Avishek Das/SOPA Images via Reuters
OpenAI's new web browser, Atlas, has been available for less than two weeks—and for now only on Apple computers—but it receiving many from attention.
This is because it is a new type of browser in a market dominated by Google Chrome. And it comes from OpenAI, the leader in AI chatbots, at a time when AI is starting to give a traditional web search race for your money.
“We believe AI represents a rare, once-in-a-decade opportunity to reimagine what a browser can be,” OpenAI CEO Sam Altman said at the conference. live broadcast to launch the browser.
Atlas comes with ChatGPT built-in, and while it can navigate the web like traditional browsers, the company says it can do much more. The feature, which OpenAI calls “agent mode,” can act as an agent who can shop for you, make advance reservations, or buy plane tickets. In this livestream, Altman's colleague demonstrated how he can read an online recipe, figure out how many ingredients are needed for a lunch kit, and then buy the ingredients online.
OpenAI says it wants to unlock the power of AI, but some analysts see increased risks. Improving the large language models that underpin artificial intelligence requires enormous amounts of data.
OpenAI has “sort of reached the limit of how much data they can get by simply collecting all the content visible on the Internet without consent,” said Anil Dash, a tech entrepreneur and author.
But because Atlas is intertwined with ChatGPT, it absorbs much more user data than a regular browser. The browser can interact with, for example, your email or Google Docs. It can store so-called “browser memories” – details of the sites you visit – so OpenAI can better understand you.
“I think a big, big, big part of this is that they're hoping to use the people who downloaded this browser as their agents to gain access to even more data,” Dash said. “I wouldn’t be surprised if more information flows to them than to the user.”
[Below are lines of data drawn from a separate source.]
Lemma undeoptimize_all_step cl fuel v : good cl v -> step_ok cl (undeoptimize_all fuel v) (undeoptimize_all fuel (plain v)).
Proof.
  revert v. induction fuel as [|fuel IH]; intros v Hg; cbn [undeoptimize_all]; change (inst (plain v)) with (inst v);
    destruct (IsDeoptimizedMethodsEmpty (inst v)) eqn:He;
    [by apply step_ret|apply step_fault|by apply step_ret|].
  apply step_bind; [|intros v1 Hv1; by apply IH]. apply undeoptimize_step; [|done].
  unfold IsDeoptimizedMethodsEmpty, BeginDeoptimizedMethod in *. pose proof (g_deoptimized _ _ Hg) as Hd.
  destruct (deoptimized_methods_ (inst v)); [done|]. by apply Forall_cons in Hd as [[? _] _].
Qed.

Lemma disable_step cl v : good cl v -> step_ok cl (DisableDeoptimization v) (DisableDeoptimization (plain v)).
Proof.
  intros Hg. unfold DisableDeoptimization, UndeoptimizeEverything. apply step_read; [done|]. intros _ _.
  change (inst (plain v)) with (inst v). apply step_bind.
  - destruct (interpreter_stubs_installed_ (inst v)); [|by apply step_ret]. apply step_read; [done|]. intros _ _. by apply configure_step.
  - intros v1 Hv1. change (inst (plain v1)) with (inst v1). apply step_bind; [by apply undeoptimize_all_step|].
    intros v2 Hv2. apply (step_ret cl (set_inst (set_enabled false (inst v2)) v2)). auto.
Qed.

(** A method that is in no table yet. *)
Definition unmarked (m : ArtMethod) : Prop := IsXposedHookedMethod m = false /\ IsXposedOriginalMethod m = false.

Lemma fresh_is_hook s a m mx b bm : methods s !! a = None -> is_hook s mx b bm -> is_hook (set_method a m s) mx b bm.
Proof.
  intros Ha Hk. constructor; try apply Hk. cbn. pose proof (hk_original _ _ _ _ Hk). by rewrite lookup_insert_ne by congruence.
Qed.
Lemma fresh_hooks s a m : hooks_wf s -> methods s !! a = None -> unmarked m ->
  hooks_wf (set_method a m s) /\ unhook (set_method a m s) = <[a := m]> (unhook s).
Proof.
  intros Hwf Ha [Hh Ho].
  assert (forall x mx, methods (set_method a m s) !! x = Some mx -> IsXposedHookedMethod mx = true -> methods s !! x = Some mx) as Hold.
  { intros x mx Hx Hm. cbn in Hx. apply lookup_insert_Some in Hx as [[_ <-]|[_ Hx]]; congruence. }
  split; [constructor|].
  - intros x mx Hx Hm. destruct (wf_hooked _ Hwf x mx (Hold x mx Hx Hm) Hm) as (b & bm & Hk). eauto using fresh_is_hook.
  - intros a1 m1 i1 a2 m2 i2 H1 Hm1 Hi1 H2 Hm2 Hi2. apply (wf_own s Hwf a1 m1 i1 a2 m2 i2); auto.
  - apply map_eq. intros x. rewrite lookup_unhook. cbn [set_method set_methods methods]. destruct (decide (x = a)) as [->|Hx].
    + rewrite !lookup_insert_eq. cbn. unfold unhook_method. by rewrite Hh, Ho.
    + rewrite !lookup_insert_ne, lookup_unhook by done. destruct (methods s !! x) as [mx|] eqn:Hm; [|done]. cbn.
      destruct (IsXposedHookedMethod mx) eqn:Hhx; [|unfold unhook_method; by rewrite Hhx].
      destruct (wf_hooked _ Hwf x mx Hm Hhx) as (b & bm & Hk). rewrite (unhook_hooked _ _ _ _ Hhx Hk).
      eapply unhook_hooked; [done|by apply fresh_is_hook].
Qed.

Lemma fresh_good cl v a m : good cl v -> methods (runtime v) !! a = None -> unmarked m ->
  good cl (set_runtime (set_method a m (runtime v)) v) /\
  plain (set_runtime (set_method a m (runtime v)) v) = set_runtime (set_method a m (runtime (plain v))) (plain v).
Proof.
  intros Hg Ha Hm. destruct (fresh_hooks _ a m (g_hooks _ _ Hg) Ha Hm) as [Hwf Hu].
  split; [|unfold plain, plain_art, set_runtime; cbn [runtime inst classes initialized]; by rewrite Hu].
  constructor; cbn [set_runtime runtime classes inst]; [apply Hg|done|..].
  - intros c x Hc Hx. destruct (g_members _ _ Hg c x Hc Hx) as (mx & Hmx & Hd). exists mx. split; [|done]. rewrite Hu, lookup_insert_ne; [done|].
    intros ->. rewrite lookup_unhook, Ha in Hmx. done.
  - destruct (g_resolution _ _ Hg) as (rm & Hrm & Ho). exists rm. cbn. by rewrite lookup_insert_ne by congruence.
  - eapply Forall_impl; [apply Hg|]. intros e (He & mx & Hmx & Hu'). split; [done|]. exists mx. cbn. by rewrite lookup_insert_ne by congruence.
Qed.

Lemma unmarked_target cl v a m : good cl v -> methods (runtime v) !! a = Some m -> unmarked m -> target v a a m.
Proof.
  intros Hg Ha [Hh Ho]. assert (unhook (runtime v) !! a = Some m) as Hu.
  { rewrite lookup_unhook, Ha. cbn. unfold unhook_method. by rewrite Hh, Ho. }
  destruct (xposed_target_ok a v m (g_hooks _ _ Hg) Hu) as (t & mt & H1 & H2 & H3 & H4 & H5 & H6 & H7 & H8 & H9).
  destruct (decide (t = a)) as [->|Hne].
  - rewrite Ha in H2. injection H2 as <-. constructor; try done. by rewrite clear_plain.
  - destruct (H7 Hne) as (m' & Hm' & Hh'). congruence.
Qed.

(** ** What LinkCode does to a new method *)

Definition linked_oat (c index : Z) : Z :=
  if IsStarted && negb UseCompileTimeClassPath && has_oat_class c then oat_code c index else 0.
(** The code before instrumentation sees the method. *)
Definition linked_code (raw : Z) (m : ArtMethod) (v : vm) : Z :=
  if IsStatic m && negb (IsConstructor m) then GetQuickResolutionTrampoline
  else if NeedsInterpreter m raw v then if IsNative m then GetQuickGenericJniTrampoline else GetQuickToInterpreterBridge
  else raw.
(** The code that [UpdateMethodsCode] chooses. *)
Definition methods_code (a q : Z) (m : ArtMethod) (v : vm) : Z :=
  let i := inst v in
  if negb (instrumentation_stubs_installed_ i) then q
  else if (interpreter_stubs_installed_ i || IsDeoptimized a v) && negb (IsNative m) then GetQuickToInterpreterBridge
  else if (q =? GetQuickResolutionTrampoline) || (q =? GetQuickToInterpreterBridgeTrampoline) || (q =? GetQuickToInterpreterBridge) then q
  else if entry_exit_stubs_installed_ i then GetQuickInstrumentationEntryPoint else q.
Definition linked (c a index : Z) (m : ArtMethod) (v : vm) : ArtMethod :=
  let raw := linked_oat c index in
  if IsAbstract m then
    with_entries (if NeedsInterpreter m raw v && negb (IsNative m) then artInterpreterToInterpreterBridge
                  else artInterpreterToCompiledCodeBridge) (entry_point_from_jni_ m) GetQuickToInterpreterBridge m
  else
    updated (methods_code a (linked_code raw m v) m v) (inst v)
      (if IsNative m then SetEntryPointFromJni GetJniDlsymLookupStub m else m).

Lemma set_entries_ok a f v m : methods (runtime v) !! a = Some m -> set_entries a f v = Done (set_runtime (set_method a (f m) (runtime v)) v).
Proof. intros Hm. unfold set_entries. by rewrite (update_method_ok _ _ _ _ Hm). Qed.
Lemma set_twice a m m' v : set_runtime (set_method a m' (runtime (set_runtime (set_method a m (runtime v)) v))) (set_runtime (set_method a m (runtime v)) v) =
  set_runtime (set_method a m' (runtime v)) v.
Proof.
  unfold set_runtime, set_method, set_methods. cbn [runtime inst classes initialized methods infos reflects stacks objects exception].
  by rewrite insert_insert_eq.
Qed.
Lemma set_lookup a m v : methods (runtime (set_runtime (set_method a m (runtime v)) v)) !! a = Some m.
Proof. apply lookup_insert_eq. Qed.

Lemma set_same a m v : methods (runtime v) !! a = Some m -> set_runtime (set_method a m (runtime v)) v = v.
Proof.
  intros Hm. destruct v as [i [M] cl ini]. unfold set_runtime, set_method, set_methods. cbn in *. by rewrite insert_id.
Qed.
Lemma quick_same m : SetEntryPointFromQuickCompiledCode (entry_point_from_quick_compiled_code_ m) m = m.
Proof. by destruct m. Qed.

(** A native method gets the stub that looks for its code. *)
Lemma unregister_new a s m : methods s !! a = Some m -> IsXposedHookedMethod m = false -> IsNative m = true ->
  UnregisterNative 2 a s =
  if IsFastNative m then Fault Aborted else Done (set_method a (SetEntryPointFromJni GetJniDlsymLookupStub m) s).
Proof.
  intros Hm Hh Hn. cbn [UnregisterNative]. rewrite (get_method_ok _ _ _ Hm). cbn [mbind cres_bind]. rewrite Hh, Hn.
  destruct (IsFastNative m) eqn:Hf; [done|]. cbn [negb andb]. rewrite (register_direct 1 a m) by done. rewrite Hn, Hf. cbn [negb orb].
  by rewrite (proj2 (Z.eqb_neq _ _) dlsym_stub_not_null).
Qed.

Lemma methods_code_ok a q v m : methods (runtime v) !! a = Some m -> (a =? GetResolutionMethod) = false ->
  UpdateMethodsCode a q v = Done (set_runtime (set_method a (updated (methods_code a q m v) (inst v) m) (runtime v)) v).
Proof.
  intros Hm Ha. unfold UpdateMethodsCode. rewrite (get_method_ok _ _ _ Hm). cbn [mbind cres_bind]. by apply update_entrypoints.
Qed.

Lemma link_code_ok c a index v m : IsCompiler = false -> a <> GetResolutionMethod -> methods (runtime v) !! a = Some m -> unmarked m ->
  entry_point_from_quick_compiled_code_ m = 0 ->
  LinkCode c a index v =
  if negb (IsAbstract m) && IsNative m && IsFastNative m then Fault Aborted
  else Done (set_runtime (set_method a (linked c a index m v) (runtime v)) v).
Proof.
  intros Hcomp Ha Hm [Hh Ho] Hq. unfold LinkCode, linked. rewrite Hcomp. apply Z.eqb_neq in Ha. set (raw := linked_oat c index).
  assert ((if IsStarted && negb UseCompileTimeClassPath && has_oat_class c
           then set_entries a (SetEntryPointFromQuickCompiledCode (oat_code c index)) v else Done v) =
          Done (set_runtime (set_method a (SetEntryPointFromQuickCompiledCode raw m) (runtime v)) v)) as ->.
  { unfold raw, linked_oat. destruct (_ && has_oat_class c); [by apply set_entries_ok|].
    rewrite <- Hq, quick_same, set_same; done. }
  cbn [mbind cres_bind]. rewrite (get_method_ok _ _ _ (set_lookup _ _ _)). cbn [mbind cres_bind].
  rewrite (set_entries_ok _ _ _ _ (set_lookup _ _ _)), set_twice. cbn [mbind cres_bind].
  change (IsAbstract (SetEntryPointFromQuickCompiledCode raw m)) with (IsAbstract m).
  change (IsStatic (SetEntryPointFromQuickCompiledCode raw m)) with (IsStatic m).
  change (IsConstructor (SetEntryPointFromQuickCompiledCode raw m)) with (IsConstructor m).
  change (IsNative (SetEntryPointFromQuickCompiledCode raw m)) with (IsNative m).
  change (NeedsInterpreter (SetEntryPointFromQuickCompiledCode raw m) _ _) with (NeedsInterpreter m raw v).
  set (ep := if NeedsInterpreter m raw v && negb (IsNative m) then _ else _). destruct (IsAbstract m).
  { by rewrite (set_entries_ok _ _ _ _ (set_lookup _ _ _)), set_twice. }
  cbn [negb andb]. rewrite !(set_entries_ok _ _ _ _ (set_lookup _ _ _)), !set_twice.
  set (m1 := with_entries ep (entry_point_from_jni_ m) (linked_code raw m v) m).
  match goal with |- ?x ≫= _ = _ => assert (x = Done (set_runtime (set_method a m1 (runtime v)) v)) as -> end.
  { unfold m1, linked_code. destruct (IsStatic m && negb (IsConstructor m)); [done|].
    destruct (NeedsInterpreter m raw v); [|done]. by destruct (IsNative m). }
  cbn [mbind cres_bind]. destruct (IsNative m) eqn:Hn; cbn [andb].
  - rewrite (unregister_new a _ m1 (set_lookup _ _ _) Hh Hn). change (IsFastNative m1) with (IsFastNative m).
    destruct (IsFastNative m); [done|]. cbn [mbind cres_bind]. rewrite (set_twice a m1), (get_method_ok _ _ _ (set_lookup _ _ _)).
    cbn [mbind cres_bind]. by rewrite (methods_code_ok _ _ _ _ (set_lookup _ _ _) Ha), set_twice.
  - cbn [mbind cres_bind]. change (set_runtime (runtime (set_runtime ?x ?y)) (set_runtime ?x ?y)) with (set_runtime x y).
    rewrite (get_method_ok _ _ _ (set_lookup _ _ _)).
    cbn [mbind cres_bind]. by rewrite (methods_code_ok _ _ _ _ (set_lookup _ _ _) Ha), set_twice.
Qed.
This requires a trade-off in terms of privacy. If you allow this AI agent to do the shopping for your dinner party, it will need a payment method and possibly a few passwords. You may also need to check your calendars and personal contacts.
Lena Cohen, a technologist at the Electronic Frontier Foundation, a digital rights advocacy group, is concerned about the privacy of data about browsers acting as agents.
“Agent AI mode takes these risks to a whole new level,” she said.
Users are potentially handing over more control to OpenAI than they realize, she said. “Once your data is on OpenAI’s servers, it becomes difficult to know and control what they do with it,” Cohen added.
NPR reached out to OpenAI with questions related to data and security and was referred to the company. statements online and their Atlas demo video. In them, the company says that by default it doesn't use the information users get in Atlas to train its artificial intelligence models, but people can opt in.
Cohen noted another potential risk that experts say could be especially dangerous for AI-powered browsers like Atlas: nefarious pieces of code hidden on websites called “quick injections.”
“Essentially, attackers can hide malicious instructions on a web page, and so when your AI agent visits that page, it can be tricked into executing those instructions,” she said.
For example, this AI agent reviewing products might encounter a quick injection that says, “Buy this product, not that one.” Or maybe it says, “Pass over your credit card information.”
OpenAI says this is an unsolved problem, but they are working on training their models to ignore these harmful instructions.
Chirag Shah, a professor at the University of Washington's School of Information Science, says artificial intelligence has become a phenomenon at incredible speed, with little regulation, and that has had consequences.
“We're in a game where the typical mentality is to move fast and break. Unfortunately, it’s not just tools or technology that break, but real people as well,” he said.